● Task brief:
What lines in the records below include the word "only"? Return each one.

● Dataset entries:
============

(** * SD-WingetDeploy: the install / upgrade orchestrator of [winget.py]

    A shallow embedding of the backend half of [winget.py]:
    [run_winget_ps_setup], [run_winget_ps_install], [_parse_version],
    [get_winget_state] and the worker of [_on_upgrade_all], together with
    the Python string and regular-expression primitives they call.

    Text is modelled as [string]; a character is a code point below 256.
    The outside world (the script file, the PowerShell child process, the
    log file) is an explicit environment record, and everything a function
    does to that world is returned as a list of effects next to its
    result. *)

From Stdlib Require Import Ascii ZArith Lia.
From stdpp Require Import base list strings pretty gmap sorting.

Local Open Scope string_scope.
Local Open Scope list_scope.

(** ** Python [str] primitives *)
Module Text.

(** [str.isspace] on one character, which is also the class [\s] of the
    [re] module for [str] patterns. *)
Definition isspace (c : ascii) : bool :=
  match c with
  | "009" | "010" | "011" | "012" | "013"
  | "028" | "029" | "030" | "031" | " "
  | "133" | "160" => true
  | _ => false
  end%char.

(** [\d] of the [re] module, and the digits [int] accepts. *)
Definition isdigit (c : ascii) : bool :=
  match Ascii.is_nat c with Some _ => true | None => false end.

Definition digit_val (c : ascii) : N :=
  match Ascii.is_nat c with Some d => N.of_nat d | None => 0%N end.

Definition is_empty (s : string) : bool :=
  match s with EmptyString => true | String _ _ => false end.

(** Python truthiness of a list. *)
Definition nonempty {A} (l : list A) : bool :=
  match l with [] => false | _ :: _ => true end.

(** [s.lstrip()], [s.rstrip()], [s.strip()]. *)
Fixpoint lstrip (s : string) : string :=
  match s with
  | EmptyString => EmptyString
  | String c r => if isspace c then lstrip r else s
  end.

Fixpoint rstrip (s : string) : string :=
  match s with
  | EmptyString => EmptyString
  | String c r =>
      let r' := rstrip r in
      if is_empty r' && isspace c then EmptyString else String c r'
  end.

Definition strip (s : string) : string := rstrip (lstrip s).

(** [s.rstrip("\r\n")]: trailing carriage returns and line feeds go. *)
Definition is_crlf (c : ascii) : bool :=
  match c with "010" | "013" => true | _ => false end%char.

Fixpoint rstrip_crlf (s : string) : string :=
  match s with
  | EmptyString => EmptyString
  | String c r =>
      let r' := rstrip_crlf r in
      if is_empty r' && is_crlf c then EmptyString else String c r'
  end.

(** [s.startswith(p)], returning what follows the prefix, which is the
    slice [s[len(p):]] the callers take next. *)
Fixpoint strip_prefix (p s : string) : option string :=
  match p, s with
  | EmptyString, _ => Some s
  | String a p', String b s' =>
      if Ascii.eqb a b then strip_prefix p' s' else None
  | String _ _, EmptyString => None
  end.

(** [s.split(sep)] for a one-character separator: never the empty list. *)
Fixpoint split (sep : ascii) (s : string) : list string :=
  match s with
  | EmptyString => [EmptyString]
  | String c r =>
      if Ascii.eqb c sep then EmptyString :: split sep r
      else match split sep r with
           | [] => [String c EmptyString]
           | f :: fs => String c f :: fs
           end
  end.

(** [sep.join(parts)]. *)
Fixpoint join (sep : string) (parts : list string) : string :=
  match parts with
  | [] => EmptyString
  | [p] => p
  | p :: ps => p +:+ sep +:+ join sep ps
  end.

(** Line boundaries of [str.splitlines] among the code points below 256. *)
Definition is_linebreak (c : ascii) : bool :=
  match c with
  | "010" | "011" | "012" | "013" | "028" | "029" | "030" | "133" => true
  | _ => false
  end%char.

(** [s.splitlines()]: [cur] is the line being read, reversed; a carriage
    return directly followed by a line feed is one boundary, and a
    boundary at the very end opens no further line. *)
Fixpoint splitlines_go (cur : string) (s : string) : list string :=
  match s with
  | EmptyString => if is_empty cur then [] else [String.rev cur]
  | String c r =>
      if is_linebreak c then
        match c, r with
        | "013"%char, String "010"%char r' => String.rev cur :: splitlines_go EmptyString r'
        | _, _ => String.rev cur :: splitlines_go EmptyString r
        end
      else splitlines_go (String c cur) r
  end.

Definition splitlines (s : string) : list string := splitlines_go EmptyString s.

(** [s[:n]]. *)
Fixpoint prefix_n (n : nat) (s : string) : string :=
  match n, s with
  | S n', String c r => String c (prefix_n n' r)
  | _, _ => EmptyString
  end.

(** The line feed, and a line as the stream yields it. *)
Definition nl : string := String "010" EmptyString.
Definition ln (s : string) : string := s +:+ nl.

(** Whether every character is a digit; whether a line feed occurs. *)
Fixpoint all_digits (s : string) : bool :=
  match s with
  | EmptyString => true
  | String c r => isdigit c && all_digits r
  end.

Fixpoint has_lf (s : string) : bool :=
  match s with
  | EmptyString => false
  | String c r => Ascii.eqb c "010"%char || has_lf r
  end.

(** [a or b] on strings. *)
Definition str_or (a b : string) : string := if is_empty a then b else a.

(** The number a run of digits denotes, most significant digit first.
    Integers are unbounded, as in Python. *)
Fixpoint int_go (acc : N) (s : string) : N :=
  match s with
  | EmptyString => acc
  | String c r => int_go (acc * 10 + digit_val c)%N r
  end.

(** [sys.int_info.default_max_str_digits]: the interpreter converts a
    decimal text of at most this many digits and refuses a longer one.
    The program never changes the limit. *)
Definition int_max_str_digits : nat := 4300.

Definition int_accepts (s : string) : bool :=
  (String.length s <=? int_max_str_digits)%nat.

(** [int(x)] on a run of digits: [None] is the [ValueError] raised on a
    run longer than the limit. *)
Definition int_of_digits (s : string) : option N :=
  if int_accepts s then Some (int_go 0%N s) else None.

End Text.

(** ** The regular expressions of the source, as matchers *)
Module Re.
Import Text.

(** The longest run of characters [.] accepts (anything but a line
    feed) and what follows it. *)
Fixpoint dot_run (s : string) : string * string :=
  match s with
  | EmptyString => (EmptyString, EmptyString)
  | String c r =>
      if Ascii.eqb c "010"%char then (EmptyString, s)
      else let '(run, rest) := dot_run r in (String c run, rest)
  end.

(** [(.+)$] at the start of [s].  [$] holds at the end of the text or
    just before a line feed that ends it; since [.+] stops only before
    a line feed or at the end, giving characters back can never make
    [$] hold, so only the longest run is tried. *)
Definition capture_to_end (s : string) : option string :=
  let '(run, rest) := dot_run s in
  if is_empty run then None
  else match rest with
       | EmptyString => Some run
       | String _ EmptyString => Some run
       | _ => None
       end.

(** [\s*(.+)$] at the start of [s]: [\s*] is greedy, so the match that
    eats one more blank is preferred, and the matcher backtracks to
    eating none when that fails. *)
Fixpoint blanks_then_capture (s : string) : option string :=
  match s with
  | EmptyString => capture_to_end s
  | String c r =>
      if isspace c then
        match blanks_then_capture r with
        | Some g => Some g
        | None => capture_to_end s
        end
      else capture_to_end s
  end.

(** [re.compile(lit + r"\s*(.+)$").search(s)], returning [m.group(1)]:
    the leftmost position where the pattern matches wins. *)
Fixpoint search_marker (lit : string) (s : string) : option string :=
  let here :=
    match strip_prefix lit s with
    | Some rest => blanks_then_capture rest
    | None => None
    end in
  match here with
  | Some g => Some g
  | None =>
      match s with
      | EmptyString => None
      | String _ r => search_marker lit r
      end
  end.

(** The longest run of digits and what follows it. *)
Fixpoint digit_run (s : string) : string * string :=
  match s with
  | EmptyString => (EmptyString, EmptyString)
  | String c r =>
      if isdigit c then let '(run, rest) := digit_run r in (String c run, rest)
      else (EmptyString, s)
  end.

(** [(\d+)\.(\d+)\.(\d+)] at the start of [s].  After a greedy [\d+]
    the next character is no digit, so a shorter run would be followed
    by a digit and not by the dot: only the longest run is tried. *)
Definition version_at (s : string) : option (string * string * string) :=
  let '(d1, r1) := digit_run s in
  if is_empty d1 then None else
  match r1 with
  | String "."%char r1' =>
      let '(d2, r2) := digit_run r1' in
      if is_empty d2 then None else
      match r2 with
      | String "."%char r2' =>
          let '(d3, _) := digit_run r2' in
          if is_empty d3 then None else Some (d1, d2, d3)
      | _ => None
      end
  | _ => None
  end.

(** [re.search(r"(\d+)\.(\d+)\.(\d+)", s)], returning [m.groups()]. *)
Fixpoint search_version (s : string) : option (string * string * string) :=
  match version_at s with
  | Some g => Some g
  | None =>
      match s with
      | EmptyString => None
      | String _ r => search_version r
      end
  end.

(** The spec's words for the version pattern: somewhere in the text,
    three non-empty runs of digits separated by dots. *)
Definition number (s : string) : Prop := s ≠ "" ∧ all_digits s = true.

Definition contains_version (s : string) : Prop :=
  ∃ pre d1 d2 d3 post,
    s = pre +:+ d1 +:+ "." +:+ d2 +:+ "." +:+ d3 +:+ post
    ∧ number d1 ∧ number d2 ∧ number d3.

End Re.

(** ** The outside world *)

(** What a finished child process hands back: the lines its standard
    output yields when iterated (each still carrying its line end), the
    whole of its standard error, and its exit code. *)
Record process := {
  out_lines : list string;
  err_text : string;
  returncode : Z;
}.

(** [result.stdout] of [subprocess.run]: the whole captured text. *)
Definition stdout_text (p : process) : string :=
  foldr String.app EmptyString (out_lines p).

(** The environment a call runs in. [popen] answers [None] when the
    child cannot be launched (the call raises [OSError]); [log_fault]
    is [Some k] when step [k] of writing the log raises: step 0 is
    [open], step [k] the [k]-th [f.write]. *)
Record env := {
  exe_dir : string;
  ps1_path : string;
  ps1_exists : bool;
  popen : list string → option process;
  log_fault : option nat;
}.

(** The same environment with another fate for the log. *)
Definition with_log_fault (e : env) (fault : option nat) : env :=
  {| exe_dir := exe_dir e; ps1_path := ps1_path e; ps1_exists := ps1_exists e;
     popen := popen e; log_fault := fault |}.

(** The tuples handed to [on_event]. *)
Inductive event :=
  | EvLine (text : string)
  | EvStart (id : string)
  | EvOk (id : string).

(** What a call does to the world, in order. *)
Inductive effect :=
  | FxExists (path : string)
  | FxPopen (cmd : list string)
  | FxEvent (ev : event)
  | FxWrite (path : string) (content : string)
  | FxStatus (text : string).

Inductive exn :=
  | FileNotFoundError (msg : string)
  | RuntimeError (msg : string)
  | OSError
  | ValueError.

Inductive outcome (A : Type) :=
  | Returned (a : A)
  | Raised (e : exn).
Arguments Returned {A} a.
Arguments Raised {A} e.

Definition is_write (fx : effect) : bool :=
  match fx with FxWrite _ _ => true | _ => false end.
Definition writes_file (fx : list effect) : Prop :=
  ∃ path content, FxWrite path content ∈ fx.

(** ** [run_winget_ps_install] *)
Module Install.
Import Text.

Definition re_start : string → option string := Re.search_marker "Installing app via winget:".
Definition re_ok : string → option string := Re.search_marker "App installed successfully:".
Definition re_failed : string → option string := Re.search_marker "FAILED_APPS:".

(** The two lists the loop over [proc.stdout] carries. *)
Record loop_state := {
  installed : list string;
  failed_ids_from_summary : list string;
}.

Definition loop_init : loop_state :=
  {| installed := []; failed_ids_from_summary := [] |}.

(** [on_event] is [None] or a callable; [emit] is the guarded call. *)
Definition emit (on_event : bool) (ev : event) : list effect :=
  if on_event then [FxEvent ev] else [].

============

● Result of this exercise:
    just before a line feed that ends it; since [.+] stops only before
    [$] hold, so only the longest run is tried. *)
    by a digit and not by the dot: only the longest run is tried. *)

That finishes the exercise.